-------- Exercise inputs --------

(** ** [interactive_mode(file, model)] *)

Definition banner (file model : string) : list output :=
  [Echo ("Interactive mode activated. Using model: " +:+ model);
   Echo ("Analyzing JSON file: " +:+ file);
   Echo "Type 'exit' or 'quit' to end the session.";
   Echo "Type 'jq' followed by a command to directly execute a jq query.";
   Echo (str_mul "-" 50)].

Definition prompt_of (ph : phase) : string :=
  match ph with
  | AskQuestion => nl +:+ "Your question (or jq command): "
  | AskModify => nl +:+ "Do you want to modify the jq command? (y/n): "
  | AskNewCommand => "Enter modified jq command: "
  end.

(** The code between two [input] calls, run on the line read in phase
    [ph]: what it echoes, and the next phase, [None] after [break].  An
    exception of a call is caught by [except Exception], which echoes it;
    the loop starts over. *)
Definition on_line (file model json_content : string) (ph : phase) (s : string)
    : list output * option phase :=
  let guarded (m : io unit) (next : phase) : list output * option phase :=
    match m with
    | (log, Return _) => (log, Some next)
    | (log, Raise e) => (log ++ [EchoError e], Some AskQuestion)
    end in
  match ph with
  | AskQuestion =>
      let question := s in
      if bool_decide (lower question ∈ ["exit"; "quit"]) then
        ([Echo "Exiting interactive mode."], None)
      else if String.prefix "jq " (lower question) then
        let jq_command := strip (drop_str 3 question) in
        guarded (say! echo ("Executing jq directly: " +:+ jq_command) in
                 show_result jq_command file) AskQuestion
      else
        guarded (say! echo ("Generating jq command for: " +:+ question) in
                 do! jq_command := ask_ollama question json_content model in
                 say! echo ("Generated jq command: " +:+ jq_command) in
                 show_result jq_command file) AskModify
  | AskModify =>
      if bool_decide (lower s = "y") then ([], Some AskNewCommand)
      else ([], Some AskQuestion)
  | AskNewCommand =>
      let new_command := s in
      if bool_decide (strip new_command ≠ "") then
        guarded (say! echo ("Using modified command: " +:+ new_command) in
                 show_result new_command file) AskQuestion
      else ([], Some AskQuestion)
  end.

(** One [input] call and the code up to the next one. *)
Definition cli_step (file model json_content : string) (ph : phase) (i : input)
    : list output * option phase :=
  let '(log, next) :=
    match i with
    | Line s => on_line file model json_content ph s
    | KeyboardInterrupt => ([Echo (nl +:+ "Exiting interactive mode.")], None)
    | EOF => ([EchoError EOFError], Some AskQuestion)
    end in
  (Prompt (prompt_of ph) :: log, next).

(** The [while True] loop on the inputs typed. *)
Fixpoint loop (file model json_content : string) (ph : phase)
    (inputs : list input) : list output * status :=
  match inputs with
  | [] => ([Prompt (prompt_of ph)], Waiting)
  | i :: inputs =>
      match cli_step file model json_content ph i with
      | (log, Some next) =>
          let '(log', st) := loop file model json_content next inputs in
          (log ++ log', st)
      | (log, None) => (log, Returned)
      end
  end.

Definition interactive_mode (file model : string) (inputs : list input)
    : list output * status :=
  match load file with
  | (log, None) => (log, Exit 1)
  | (_, Some json_content) =>
      let '(log, st) := loop file model json_content AskQuestion inputs in
      (banner file model ++ log, st)
  end.

(** ** [main(file, question, model, interactive)] *)

Definition main (file : string) (question : option string) (model : string)
    (interactive : bool) (inputs : list input) : list output * status :=
  if interactive then interactive_mode file model inputs
  else
    match question with
    | None | Some "" =>
        ([EchoErr "Error: In non-interactive mode, you must provide a question"],
         Exit 1)
    | Some question =>
        match load file with
        | (log, None) => (log, Exit 1)
        | (_, Some json_content) =>
            let m :=
              say! echo ("Using model: " +:+ model) in
              say! echo ("Generating jq command for question: " +:+ question) in
              do! jq_command := ask_ollama question json_content model in
              say! echo ("Generated jq command: " +:+ jq_command) in
              show_result jq_command file in
            match m with
            | (log, Return _) => (log, Returned)
            | (log, Raise e) => (log, Crashed e)
            end
        end
    end.

(** ** Specification vocabulary *)

(** The calls of the processes return: the programs can be started. *)
Definition processes_start : Prop :=
  (∀ model p, ∃ r, ollama model p = Return r) ∧
  (∀ filter file, ∃ r, jq filter file = Return r).

(** The phase the loop is in after the inputs, [None] once it has ended. *)
Definition phase_after (file model json_content : string) (ph : phase)
    (inputs : list input) : option phase :=
  foldl (λ ph i, ph ← ph; (cli_step file model json_content ph i).2)
        (Some ph) inputs.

--------

== What to work on ==
Look above for the line holding "let '(log', st)", then set down exactly that line and every line after it up to and including the line holding "(** ** Specification vocabulary *)", with nothing else.

== Task solution ==
          let '(log', st) := loop file model json_content next inputs in
          (log ++ log', st)
      | (log, None) => (log, Returned)
      end
  end.

Definition interactive_mode (file model : string) (inputs : list input)
    : list output * status :=
  match load file with
  | (log, None) => (log, Exit 1)
  | (_, Some json_content) =>
      let '(log, st) := loop file model json_content AskQuestion inputs in
      (banner file model ++ log, st)
  end.

(** ** [main(file, question, model, interactive)] *)

Definition main (file : string) (question : option string) (model : string)
    (interactive : bool) (inputs : list input) : list output * status :=
  if interactive then interactive_mode file model inputs
  else
    match question with
    | None | Some "" =>
        ([EchoErr "Error: In non-interactive mode, you must provide a question"],
         Exit 1)
    | Some question =>
        match load file with
        | (log, None) => (log, Exit 1)
        | (_, Some json_content) =>
            let m :=
              say! echo ("Using model: " +:+ model) in
              say! echo ("Generating jq command for question: " +:+ question) in
              do! jq_command := ask_ollama question json_content model in
              say! echo ("Generated jq command: " +:+ jq_command) in
              show_result jq_command file in
            match m with
            | (log, Return _) => (log, Returned)
            | (log, Raise e) => (log, Crashed e)
            end
        end
    end.

(** ** Specification vocabulary *)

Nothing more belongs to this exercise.